Sicuramente sono un’ottima fonte di proteine. Il loro valore biologico, vale a dire la presenza di aminoacidi essenziali nelle giuste proporzioni, è alto. Ciò non giustifica il grande consumo di carne, registrato soprattutto tra le popolazioni occidentali. Per soddisfare il fabbisogno proteico non è necessario introdurre la carne quotidianamente, sono infatti numerose le fonti da cui attingere. Legumi, pesce, frutta secca, uova e formaggi ne sono un esempio.
Uno dei principali motivi che deve spingere a limitarne il consumo è il contenuto di grassi. La composizione è prevalentemente satura. Pertanto la carne rossa, quando introdotta nella dieta in eccesso, può rappresentare un fattore di rischio per le malattie cardiovascolari. Per di più, tanto maggiore è la componente lipidica e tanto maggiore sarà il potere calorico dell’alimento. Una porzione di manzo apporta circa la metà delle calorie rispetto ad una di agnello, carne più grassa. Tuttavia anche diversi tagli della stessa specie contribuiscono diversamente all’apporto energetico.
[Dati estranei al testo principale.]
(** X1. From a fresh limiter whose burst size is not negative, whatever
    calls are made and whenever, the burst tokens of every address stay
    between 0 and the burst size. *)
Theorem burst_tokens_stay_in_range cfg now (calls : list (Z * Q)) a :
  0 <= burst_size (default default_RateLimitConfig cfg) ->
  let self := (run_calls (new_RateLimiter cfg now) calls).1 in
  0 <= tokens_of self a <= burst_size (config self).
Proof.
  intros Hbs self.
  apply (run_calls_invariant tokens_bounded).
  - intros s b t. apply check_and_update_tokens_bounded.
  - intros b. unfold tokens_of; simpl. rewrite lookup_empty; simpl. lia.
Qed.

Lemma check_and_update_global_bounded self a t :
  Z.of_nat (length (global_timestamps self)) <= Z.max 0 (global_limit (config self)) ->
  Z.of_nat (length (global_timestamps (check_and_update self a t).1))
  <= Z.max 0 (global_limit (config (check_and_update self a t).1)).
Proof.
  intros Hb. rewrite check_and_update_config. unfold check_and_update.
  destruct (clean_if_due_config self t) as (Hc & _ & _).
  destruct (clean_if_due_shrinks self t) as [Hg _].
  destruct (check_limits_and_record_spec (clean_if_due self t) a t)
    as (_ & _ & _ & _ & Hcase).
  pose proof (verdict_cases (clean_if_due self t) a) as Hv. simpl in Hv.
  rewrite Hc in Hv.
  destruct (verdict (clean_if_due self t) a).
  - destruct Hcase as [_ ->]. lia.
  - destruct Hcase as (_ & -> & _). lia.
  - destruct Hcase as (_ & -> & _). rewrite length_app; simpl. lia.
  - destruct Hcase as (_ & -> & _). rewrite length_app; simpl. lia.
Qed.

(** X2. From a fresh limiter, whatever calls are made and whenever, the
    global window never holds more timestamps than the global limit
    (none at all when the limit is negative). *)
Theorem global_window_never_exceeds_limit cfg now (calls : list (Z * Q)) :
  let self := (run_calls (new_RateLimiter cfg now) calls).1 in
  get_current_rate self None <= Z.max 0 (global_limit (config self)).
Proof.
  intros self. unfold get_current_rate.
  apply (run_calls_invariant
           (fun s => Z.of_nat (length (global_timestamps s))
                     <= Z.max 0 (global_limit (config s)))).
  - intros s b t. apply check_and_update_global_bounded.
  - simpl. lia.
Qed.

Lemma check_and_update_limit_for self a t b :
  limit_for (check_and_update self a t).1 b = limit_for self b.
Proof.
  unfold check_and_update.
  destruct (check_limits_and_record_spec (clean_if_due self t) a t) as (Ec & Ek & _).
  unfold limit_for at 1. rewrite Ec, Ek. apply clean_if_due_limit_for.
Qed.

Lemma check_and_update_windows_bounded self a t :
  tokens_bounded self /\ windows_bounded self ->
  tokens_bounded (check_and_update self a t).1
  /\ windows_bounded (check_and_update self a t).1.
Proof.
  intros [Ht Hw]. split; [by apply check_and_update_tokens_bounded|].
  intros b. rewrite check_and_update_limit_for, check_and_update_config.
  specialize (Hw b). specialize (Ht b).
  unfold check_and_update.
  destruct (clean_if_due_config self t) as (Hc & _ & Hk).
  destruct (clean_if_due_shrinks self t) as [_ Hs]. specialize (Hs b).
  pose proof (clean_if_due_limit_for self t b) as Hl.
  destruct (check_limits_and_record_spec (clean_if_due self t) a t)
    as (_ & _ & _ & Hother & Hcase).
  pose proof (verdict_cases (clean_if_due self t) a) as Hv. simpl in Hv.
  rewrite <- Hk in Hw, Ht.
  destruct (decide (b = a)) as [-> | Hne].
  - rewrite Hl in Hv, Hcase.
    destruct (verdict (clean_if_due self t) a).
    + destruct Hcase as [_ ->]. lia.
    + destruct Hcase as (_ & _ & -> & ->). lia.
    + destruct Hcase as (_ & _ & -> & ->). rewrite length_app; simpl.
      rewrite Hc. destruct (_ <? _); lia.
    + destruct Hcase as (_ & _ & -> & ->). rewrite length_app; simpl.
      rewrite Hc. destruct (_ <? _) eqn:Hhalf; lia.
  - destruct (Hother b Hne) as [-> ->]. lia.
Qed.

(** X3. From a fresh limiter whose burst size is not negative, whatever
    calls are made and whenever, the window of an address never holds
    more timestamps than the limit of the address (0 if negative) plus
    the burst size. *)
Theorem address_window_never_exceeds_limit_plus_burst cfg now (calls : list (Z * Q)) a :
  0 <= burst_size (default default_RateLimitConfig cfg) ->
  let self := (run_calls (new_RateLimiter cfg now) calls).1 in
  get_current_rate self (Some a)
  <= Z.max (limit_for self a) 0 + burst_size (config self).
Proof.
  intros Hbs self.
  assert (H : tokens_bounded self /\ windows_bounded self).
  { apply (run_calls_invariant (fun s => tokens_bounded s /\ windows_bounded s)).
    - intros s b t. apply check_and_update_windows_bounded.
    - split; intros b; unfold tokens_of, timestamps_of; simpl;
        rewrite !lookup_empty; simpl; lia. }
  destruct H as [Ht Hw]. specialize (Ht a). specialize (Hw a).
  unfold get_current_rate. fold (timestamps_of self a). lia.
Qed.

(** X4. A denied call records nothing: the windows and the tokens of
    every address are what the periodic clean left, so a denial costs no
    quota and no burst token.  The reason names the global limit exactly
    when the global window is full. *)
Theorem denied_call_records_nothing self a t :
  (check_and_update self a t).2.1 = false ->
  let s1 := clean_if_due self t in
  let s' := (check_and_update self a t).1 in
  global_timestamps s' = global_timestamps s1
  /\ (forall b, timestamps_of s' b = timestamps_of s1 b
               /\ tokens_of s' b = tokens_of s1 b)
  /\ (check_and_update self a t).2.2
     = Some (if Z.of_nat (length (global_timestamps s1)) >=? global_limit (config s1)
             then global_limit_message s1
             else address_limit_message a (limit_for s1 a)).
Proof.
  intros Hden s1 s'. unfold s', check_and_update in *. fold s1 in Hden |- *.
  destruct (check_limits_and_record_spec s1 a t) as (_ & _ & _ & Hother & Hcase).
  pose proof (verdict_cases s1 a) as Hv. simpl in Hv.
  assert (Hall : forall b,
            (timestamps_of (check_limits_and_record s1 a t).1 a = timestamps_of s1 a
             /\ tokens_of (check_limits_and_record s1 a t).1 a = tokens_of s1 a) ->
            timestamps_of (check_limits_and_record s1 a t).1 b = timestamps_of s1 b
            /\ tokens_of (check_limits_and_record s1 a t).1 b = tokens_of s1 b).
  { intros b Ha. destruct (decide (b = a)) as [-> | Hne]; [done | by apply Hother]. }
  destruct (verdict s1 a).
  - destruct Hcase as [Hans Hs]. rewrite Hans, Hs.
    split_and!; [done | done |]. simpl.
    by replace (_ >=? _) with true by lia.
  - destruct Hcase as (Hans & Eg & Ea & Et). rewrite Hans.
    split_and!; [done | intros b; by apply Hall |]. simpl.
    by replace (_ >=? _) with false by lia.
  - destruct Hcase as [Hans _]. rewrite Hans in Hden. discriminate Hden.
  - destruct Hcase as [Hans _]. rewrite Hans in Hden. discriminate Hden.
Qed.

(** X5. An allowed call, whether under the limit or on a burst token,
    appends its clock reading once to the global window and once to the
    window of its address, and leaves the window and the tokens of every
    other address as the periodic clean left them. *)
Theorem allowed_call_records_once self a t :
  (check_and_update self a t).2.1 = true ->
  let s1 := clean_if_due self t in
  let s' := (check_and_update self a t).1 in
  global_timestamps s' = global_timestamps s1 ++ [t]
  /\ timestamps_of s' a = timestamps_of s1 a ++ [t]
  /\ (forall b, b <> a ->
        timestamps_of s' b = timestamps_of s1 b /\ tokens_of s' b = tokens_of s1 b)
  /\ Z.of_nat (length (global_timestamps s1)) < global_limit (config s1).
Proof.
  intros Hok s1 s'. unfold s', check_and_update in *. fold s1 in Hok |- *.
  destruct (check_limits_and_record_spec s1 a t) as (_ & _ & _ & Hother & Hcase).
  pose proof (verdict_cases s1 a) as Hv. simpl in Hv.
  destruct (verdict s1 a).
  - destruct Hcase as [Hans _]. rewrite Hans in Hok. discriminate Hok.
  - destruct Hcase as [Hans _]. rewrite Hans in Hok. discriminate Hok.
  - destruct Hcase as (_ & Eg & Ea & _). split_and!; [done | done | done | lia].
  - destruct Hcase as (_ & Eg & Ea & _). split_and!; [done | done | done | lia].
Qed.

(** The effect of a call on the windows, in one equation per window. *)
Lemma check_and_update_windows self a t :
  let s1 := clean_if_due self t in
  let s' := (check_and_update self a t).1 in
  let allowed := (check_and_update self a t).2.1 in
  global_timestamps s' = global_timestamps s1 ++ (if allowed then [t] else [])
  /\ forall b, timestamps_of s' b
              = timestamps_of s1 b
                ++ (if allowed && bool_decide (b = a) then [t] else []).
Proof.
  intros s1. unfold check_and_update. fold s1. simpl.
  destruct (check_limits_and_record_spec s1 a t) as (_ & _ & _ & Hother & Hcase).
  assert (Hb : forall (allowed : bool) b, b <> a ->
            timestamps_of (check_limits_and_record s1 a t).1 b
            = timestamps_of s1 b ++ (if allowed && bool_decide (b = a) then [t] else [])).
  { intros allowed b Hne. destruct (Hother b Hne) as [-> _].
    rewrite bool_decide_eq_false_2 by done.
    rewrite andb_false_r. by rewrite app_nil_r. }
  destruct (verdict s1 a).
  - destruct Hcase as [-> ->]. simpl. rewrite app_nil_r. split; [done|].
    intros b. by rewrite app_nil_r.
  - destruct Hcase as (-> & -> & Ea & _). simpl. rewrite app_nil_r. split; [done|].
    intros b. rewrite app_nil_r.
    destruct (decide (b = a)) as [-> | Hne]; [done | by destruct (Hother b Hne)].
  - destruct Hcase as (-> & -> & Ea & _). simpl. split; [done|].
    intros b. destruct (decide (b = a)) as [-> | Hne]; [|by apply (Hb true)].
    by rewrite bool_decide_eq_true_2.
  - destruct Hcase as (-> & -> & Ea & _). simpl. split; [done|].
    intros b. destruct (decide (b = a)) as [-> | Hne]; [|by apply (Hb true)].
    by rewrite bool_decide_eq_true_2.
Qed.

Lemma check_and_update_stamps_ge bound self a t :
  stamps_ge bound self -> (bound <= t)%Q ->
  stamps_ge bound (check_and_update self a t).1.
Proof.
  intros Hs Ht. unfold check_and_update.
  apply check_limits_and_record_stamps_ge; [by apply clean_if_due_stamps_ge | done].
Qed.

Lemma admitted_for_cons a a0 t0 (calls : list (Z * Q)) answer answers :
  admitted_for a ((a0, t0) :: calls) (answer :: answers)
  = ((if answer.1 && bool_decide (a0 = a) then 1 else 0)
     + admitted_for a calls answers)%nat.
Proof.
  unfold admitted_for, count_allowed.
  change (zip ((a0, t0) :: calls) (answer :: answers))
    with (((a0, t0), answer) :: zip calls answers).
  destruct (decide (a0 = a)) as [-> | Hne].
  - rewrite filter_cons_True by done. rewrite bool_decide_eq_true_2 by done.
    rewrite fmap_cons. simpl snd.
    destruct answer as [[] reason].
    + by rewrite filter_cons_True.
    + by rewrite filter_cons_False.
  - rewrite filter_cons_False by done. rewrite bool_decide_eq_false_2 by done.
    by rewrite andb_false_r.
Qed.

Lemma count_allowed_cons answer (answers : list (bool * option string)) :
  count_allowed (answer :: answers)
  = ((if answer.1 then 1 else 0) + count_allowed answers)%nat.
Proof.
  unfold count_allowed. destruct answer as [[] reason].
  - by rewrite filter_cons_True.
  - by rewrite filter_cons_False.
Qed.

(** Within one window the sizes of the windows count the allowed calls. *)
Lemma run_calls_window_counts bound (calls : list (Z * Q)) :
  forall self,
  stamps_ge bound self ->
  Forall (fun c => in_window bound (window_size (config self)) c.2) calls ->
  let r := run_calls self calls in
  length (global_timestamps r.1)
  = (length (global_timestamps self) + count_allowed r.2)%nat
  /\ forall a, length (timestamps_of r.1 a)
              = (length (timestamps_of self a) + admitted_for a calls r.2)%nat.
Proof.
  induction calls as [|[a0 t0] calls IH]; intros self Hs Hw; simpl.
  { split; [unfold count_allowed; simpl; lia|].
    intros a. unfold admitted_for, count_allowed. simpl. lia. }
  apply Forall_cons in Hw as [Hw0 Hw].
  destruct (clean_if_due_in_window _ _ _ Hs Hw0) as [Eg Ea].
  destruct (check_and_update_windows self a0 t0) as [Hg Ha].
  pose proof (check_and_update_stamps_ge bound self a0 t0 Hs (proj1 Hw0)) as Hs'.
  pose proof (check_and_update_config self a0 t0) as Hc.
  destruct (check_and_update self a0 t0) as [s' answer]; simpl in *.
  specialize (IH s' Hs'). rewrite Hc in IH. specialize (IH Hw).
  destruct (run_calls s' calls) as [s'' answers]; simpl in *.
  destruct IH as [IHg IHa]. split.
  - rewrite IHg, Hg, Eg, length_app, count_allowed_cons.
    destruct answer.1; simpl; lia.
  - intros a. rewrite IHa, Ha, Ea, length_app, admitted_for_cons.
    rewrite (bool_decide_ext (a = a0) (a0 = a)) by done.
    destruct (answer.1 && bool_decide (a0 = a)); simpl; lia.
Qed.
Che sia di manzo, di maiale o agnello la carne è fonte di ferro, per il 40% nella forma maggiormente biodisponibile (eme) per l’organismo. Pochi considerano la quota del 60% di ferro cosiddetto non-eme, poiché tipico degli alimenti vegetali. Questa forma ha un assorbimento ridotto rispetto al ferro eme. Per aumentarne la biodisponibilità è sufficiente condire con succo di limone, arancia o peperoncino fresco, o comunque consumare nello stesso pasto fonti di vitamina C.
Tra i minerali potassio, sodio, fosforo, zinco e selenio sono ben rappresentati. Mentre tra le vitamine, abbondano quelle del gruppo B. Una porzione, di alcuni tagli, può coprire quasi tutto il fabbisogno di vitamina B12, circa la metà di B6 e un terzo di niacina.
Scienza degli alimenti
La carne rossa pertanto è un alimento che se assunto nelle giuste quantità rappresenta una buona fonte di nutrienti che contribuiscono alla tutela della salute, se in eccesso può aumentare il rischio di malattie. Le raccomandazioni suggeriscono un consumo complessivo di carne rossa inferiore a 500 grammi la settimana. In cucina è necessario porre l’attenzione alla cottura, poiché con le alte temperature si possono formare composti cancerogeni, ben individuabili nelle parti annerite della carne bruciacchiata. L’uso di olio di oliva e della marinatura sembra ridurne la produzione.